▸ **TASK DESCRIPTION**
In the data below, one line contains "output <- checked" and a later one contains "None => None". Print both, with every line between them, exactly and alone.

▸ **DATA RECORDS**
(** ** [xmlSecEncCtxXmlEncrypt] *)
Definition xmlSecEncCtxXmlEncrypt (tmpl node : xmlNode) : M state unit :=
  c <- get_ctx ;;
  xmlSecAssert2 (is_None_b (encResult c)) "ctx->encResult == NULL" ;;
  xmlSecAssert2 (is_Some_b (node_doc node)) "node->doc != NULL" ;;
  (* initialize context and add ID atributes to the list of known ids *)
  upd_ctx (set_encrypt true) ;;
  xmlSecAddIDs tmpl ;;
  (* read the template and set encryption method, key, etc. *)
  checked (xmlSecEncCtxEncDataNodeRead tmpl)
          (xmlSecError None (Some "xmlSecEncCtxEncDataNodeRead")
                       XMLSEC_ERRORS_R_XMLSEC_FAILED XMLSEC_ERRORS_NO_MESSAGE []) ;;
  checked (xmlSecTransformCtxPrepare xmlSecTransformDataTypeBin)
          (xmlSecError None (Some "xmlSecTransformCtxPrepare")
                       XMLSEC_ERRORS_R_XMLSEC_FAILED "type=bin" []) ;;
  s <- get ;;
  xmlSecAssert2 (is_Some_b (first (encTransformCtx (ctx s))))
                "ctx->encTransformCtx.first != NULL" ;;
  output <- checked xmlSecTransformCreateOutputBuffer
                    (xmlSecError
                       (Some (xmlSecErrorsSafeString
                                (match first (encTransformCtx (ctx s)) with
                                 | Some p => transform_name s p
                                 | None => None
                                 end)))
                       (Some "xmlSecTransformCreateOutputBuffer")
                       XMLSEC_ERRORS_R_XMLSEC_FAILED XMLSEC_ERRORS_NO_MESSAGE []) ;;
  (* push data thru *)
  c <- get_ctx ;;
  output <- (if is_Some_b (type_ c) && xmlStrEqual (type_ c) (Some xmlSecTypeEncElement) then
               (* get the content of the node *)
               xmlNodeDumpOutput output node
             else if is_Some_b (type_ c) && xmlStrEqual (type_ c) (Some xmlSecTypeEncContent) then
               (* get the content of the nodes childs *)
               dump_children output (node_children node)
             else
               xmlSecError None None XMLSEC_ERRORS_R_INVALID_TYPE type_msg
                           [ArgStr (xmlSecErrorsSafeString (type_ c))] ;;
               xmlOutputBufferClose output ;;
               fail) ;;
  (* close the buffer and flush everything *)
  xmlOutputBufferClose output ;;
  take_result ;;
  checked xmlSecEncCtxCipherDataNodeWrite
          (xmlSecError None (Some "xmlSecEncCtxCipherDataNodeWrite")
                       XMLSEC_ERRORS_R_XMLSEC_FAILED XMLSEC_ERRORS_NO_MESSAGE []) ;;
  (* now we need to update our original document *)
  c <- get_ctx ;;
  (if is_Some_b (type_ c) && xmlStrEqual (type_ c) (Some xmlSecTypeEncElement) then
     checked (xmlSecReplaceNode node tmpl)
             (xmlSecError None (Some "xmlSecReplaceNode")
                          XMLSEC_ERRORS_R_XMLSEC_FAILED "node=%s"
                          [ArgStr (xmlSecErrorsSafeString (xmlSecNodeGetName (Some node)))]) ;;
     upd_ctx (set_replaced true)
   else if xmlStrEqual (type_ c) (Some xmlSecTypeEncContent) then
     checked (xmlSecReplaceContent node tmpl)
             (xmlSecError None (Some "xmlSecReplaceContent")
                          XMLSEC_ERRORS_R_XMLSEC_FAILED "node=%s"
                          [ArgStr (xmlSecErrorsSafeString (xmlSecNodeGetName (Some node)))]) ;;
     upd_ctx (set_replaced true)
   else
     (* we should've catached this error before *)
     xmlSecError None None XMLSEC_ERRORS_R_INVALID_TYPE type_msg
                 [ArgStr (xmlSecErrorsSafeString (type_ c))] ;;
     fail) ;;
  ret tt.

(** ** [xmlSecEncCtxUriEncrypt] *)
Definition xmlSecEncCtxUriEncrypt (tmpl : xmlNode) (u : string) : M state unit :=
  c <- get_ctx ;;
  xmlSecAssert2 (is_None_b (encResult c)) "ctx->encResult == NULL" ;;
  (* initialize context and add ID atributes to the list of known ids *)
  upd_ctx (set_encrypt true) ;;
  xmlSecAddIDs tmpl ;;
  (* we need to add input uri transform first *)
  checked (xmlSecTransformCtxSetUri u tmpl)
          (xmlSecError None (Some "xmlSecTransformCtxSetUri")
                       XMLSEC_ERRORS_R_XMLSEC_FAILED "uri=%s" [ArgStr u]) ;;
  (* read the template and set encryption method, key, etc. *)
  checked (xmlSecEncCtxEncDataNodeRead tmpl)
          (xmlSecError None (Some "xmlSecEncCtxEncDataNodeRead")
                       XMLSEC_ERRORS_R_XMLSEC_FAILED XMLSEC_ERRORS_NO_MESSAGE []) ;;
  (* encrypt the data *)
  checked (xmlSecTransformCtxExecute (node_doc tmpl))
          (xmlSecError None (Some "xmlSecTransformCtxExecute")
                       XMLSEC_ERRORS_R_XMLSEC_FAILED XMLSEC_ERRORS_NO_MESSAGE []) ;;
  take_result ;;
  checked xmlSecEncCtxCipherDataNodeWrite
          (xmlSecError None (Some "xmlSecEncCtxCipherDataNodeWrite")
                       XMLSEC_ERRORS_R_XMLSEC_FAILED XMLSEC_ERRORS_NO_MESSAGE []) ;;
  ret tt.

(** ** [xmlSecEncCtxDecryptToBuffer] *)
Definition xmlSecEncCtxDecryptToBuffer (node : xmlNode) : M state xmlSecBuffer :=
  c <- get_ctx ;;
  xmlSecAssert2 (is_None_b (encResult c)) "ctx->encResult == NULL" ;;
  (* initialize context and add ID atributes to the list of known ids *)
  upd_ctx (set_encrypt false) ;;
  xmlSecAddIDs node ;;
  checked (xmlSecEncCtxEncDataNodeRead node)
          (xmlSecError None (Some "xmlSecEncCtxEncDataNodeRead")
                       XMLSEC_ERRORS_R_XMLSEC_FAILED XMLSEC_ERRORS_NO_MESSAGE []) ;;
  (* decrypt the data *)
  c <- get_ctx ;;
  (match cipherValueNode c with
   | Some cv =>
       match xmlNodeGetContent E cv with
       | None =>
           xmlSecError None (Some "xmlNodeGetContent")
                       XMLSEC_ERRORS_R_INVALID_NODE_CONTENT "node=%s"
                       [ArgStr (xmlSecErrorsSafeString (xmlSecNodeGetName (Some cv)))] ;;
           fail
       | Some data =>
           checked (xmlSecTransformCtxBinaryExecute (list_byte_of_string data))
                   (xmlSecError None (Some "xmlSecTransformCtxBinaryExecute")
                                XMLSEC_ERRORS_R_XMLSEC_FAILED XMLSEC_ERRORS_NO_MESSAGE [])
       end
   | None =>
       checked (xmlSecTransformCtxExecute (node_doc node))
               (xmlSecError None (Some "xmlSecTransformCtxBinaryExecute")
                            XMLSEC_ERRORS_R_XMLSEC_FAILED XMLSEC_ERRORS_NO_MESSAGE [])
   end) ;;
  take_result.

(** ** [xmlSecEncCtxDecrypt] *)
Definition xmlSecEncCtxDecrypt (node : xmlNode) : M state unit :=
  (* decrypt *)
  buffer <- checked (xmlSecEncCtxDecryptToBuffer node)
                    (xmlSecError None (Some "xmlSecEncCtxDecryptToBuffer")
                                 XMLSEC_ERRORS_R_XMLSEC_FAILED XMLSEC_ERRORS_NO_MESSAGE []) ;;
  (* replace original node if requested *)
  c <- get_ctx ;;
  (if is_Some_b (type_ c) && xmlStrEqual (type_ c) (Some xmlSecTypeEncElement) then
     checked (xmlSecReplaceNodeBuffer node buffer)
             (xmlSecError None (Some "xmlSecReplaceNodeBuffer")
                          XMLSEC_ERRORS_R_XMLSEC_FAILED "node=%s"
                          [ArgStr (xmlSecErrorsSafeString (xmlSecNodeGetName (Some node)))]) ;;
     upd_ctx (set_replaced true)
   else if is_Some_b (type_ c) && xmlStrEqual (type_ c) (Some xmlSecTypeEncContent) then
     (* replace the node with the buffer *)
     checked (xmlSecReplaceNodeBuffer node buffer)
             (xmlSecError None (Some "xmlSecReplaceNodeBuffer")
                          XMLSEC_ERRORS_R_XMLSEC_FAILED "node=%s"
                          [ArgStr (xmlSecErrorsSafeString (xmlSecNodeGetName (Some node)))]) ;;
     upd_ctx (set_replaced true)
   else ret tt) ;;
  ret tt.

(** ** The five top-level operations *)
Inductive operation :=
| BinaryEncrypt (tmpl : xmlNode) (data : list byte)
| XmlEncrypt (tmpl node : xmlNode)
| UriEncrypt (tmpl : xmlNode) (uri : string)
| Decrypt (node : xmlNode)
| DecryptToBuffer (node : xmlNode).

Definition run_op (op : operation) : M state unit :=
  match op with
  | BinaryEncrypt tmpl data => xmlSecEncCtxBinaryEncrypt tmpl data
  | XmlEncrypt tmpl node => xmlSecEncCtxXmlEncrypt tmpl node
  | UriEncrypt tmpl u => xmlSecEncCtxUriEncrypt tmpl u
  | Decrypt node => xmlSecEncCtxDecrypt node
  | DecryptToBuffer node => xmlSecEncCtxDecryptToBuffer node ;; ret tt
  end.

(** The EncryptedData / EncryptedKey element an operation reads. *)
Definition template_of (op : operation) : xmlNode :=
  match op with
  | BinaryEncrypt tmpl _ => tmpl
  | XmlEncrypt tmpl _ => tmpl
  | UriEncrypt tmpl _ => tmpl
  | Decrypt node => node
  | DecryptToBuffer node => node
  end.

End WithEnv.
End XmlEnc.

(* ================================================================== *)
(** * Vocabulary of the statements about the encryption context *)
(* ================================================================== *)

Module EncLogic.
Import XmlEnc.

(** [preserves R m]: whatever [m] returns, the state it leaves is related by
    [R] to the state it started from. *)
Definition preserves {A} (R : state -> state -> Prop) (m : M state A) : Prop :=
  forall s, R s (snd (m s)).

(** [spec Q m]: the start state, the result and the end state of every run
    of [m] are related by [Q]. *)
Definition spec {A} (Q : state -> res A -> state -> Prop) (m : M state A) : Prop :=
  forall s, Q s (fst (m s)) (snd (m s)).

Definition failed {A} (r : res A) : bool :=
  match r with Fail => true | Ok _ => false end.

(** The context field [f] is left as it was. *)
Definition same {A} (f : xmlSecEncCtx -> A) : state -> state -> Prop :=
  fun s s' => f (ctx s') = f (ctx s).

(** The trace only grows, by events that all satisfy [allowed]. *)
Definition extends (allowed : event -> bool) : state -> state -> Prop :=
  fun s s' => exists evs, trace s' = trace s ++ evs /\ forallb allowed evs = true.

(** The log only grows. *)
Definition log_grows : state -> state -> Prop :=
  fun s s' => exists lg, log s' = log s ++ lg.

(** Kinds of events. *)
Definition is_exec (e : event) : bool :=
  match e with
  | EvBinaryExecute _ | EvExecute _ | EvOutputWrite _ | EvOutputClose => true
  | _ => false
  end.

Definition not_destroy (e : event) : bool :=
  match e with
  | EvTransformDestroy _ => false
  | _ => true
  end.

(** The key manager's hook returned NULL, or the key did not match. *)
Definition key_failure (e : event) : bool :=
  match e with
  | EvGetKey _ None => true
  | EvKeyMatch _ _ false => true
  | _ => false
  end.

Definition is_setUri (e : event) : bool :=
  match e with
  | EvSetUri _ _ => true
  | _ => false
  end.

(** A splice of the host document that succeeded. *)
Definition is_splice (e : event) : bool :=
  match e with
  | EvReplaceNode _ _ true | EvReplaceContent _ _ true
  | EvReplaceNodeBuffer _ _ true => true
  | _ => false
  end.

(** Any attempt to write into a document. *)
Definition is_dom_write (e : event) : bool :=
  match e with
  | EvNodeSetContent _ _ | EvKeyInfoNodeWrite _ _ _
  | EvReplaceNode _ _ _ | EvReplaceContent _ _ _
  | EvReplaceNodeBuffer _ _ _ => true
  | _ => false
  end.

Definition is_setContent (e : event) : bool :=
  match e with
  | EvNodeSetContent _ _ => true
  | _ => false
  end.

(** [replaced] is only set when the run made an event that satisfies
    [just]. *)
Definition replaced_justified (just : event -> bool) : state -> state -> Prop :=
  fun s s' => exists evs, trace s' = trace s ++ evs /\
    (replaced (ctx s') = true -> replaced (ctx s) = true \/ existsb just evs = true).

▸ **RESPONSE BELOW**
  output <- checked xmlSecTransformCreateOutputBuffer
                    (xmlSecError
                       (Some (xmlSecErrorsSafeString
                                (match first (encTransformCtx (ctx s)) with
                                 | Some p => transform_name s p
                                 | None => None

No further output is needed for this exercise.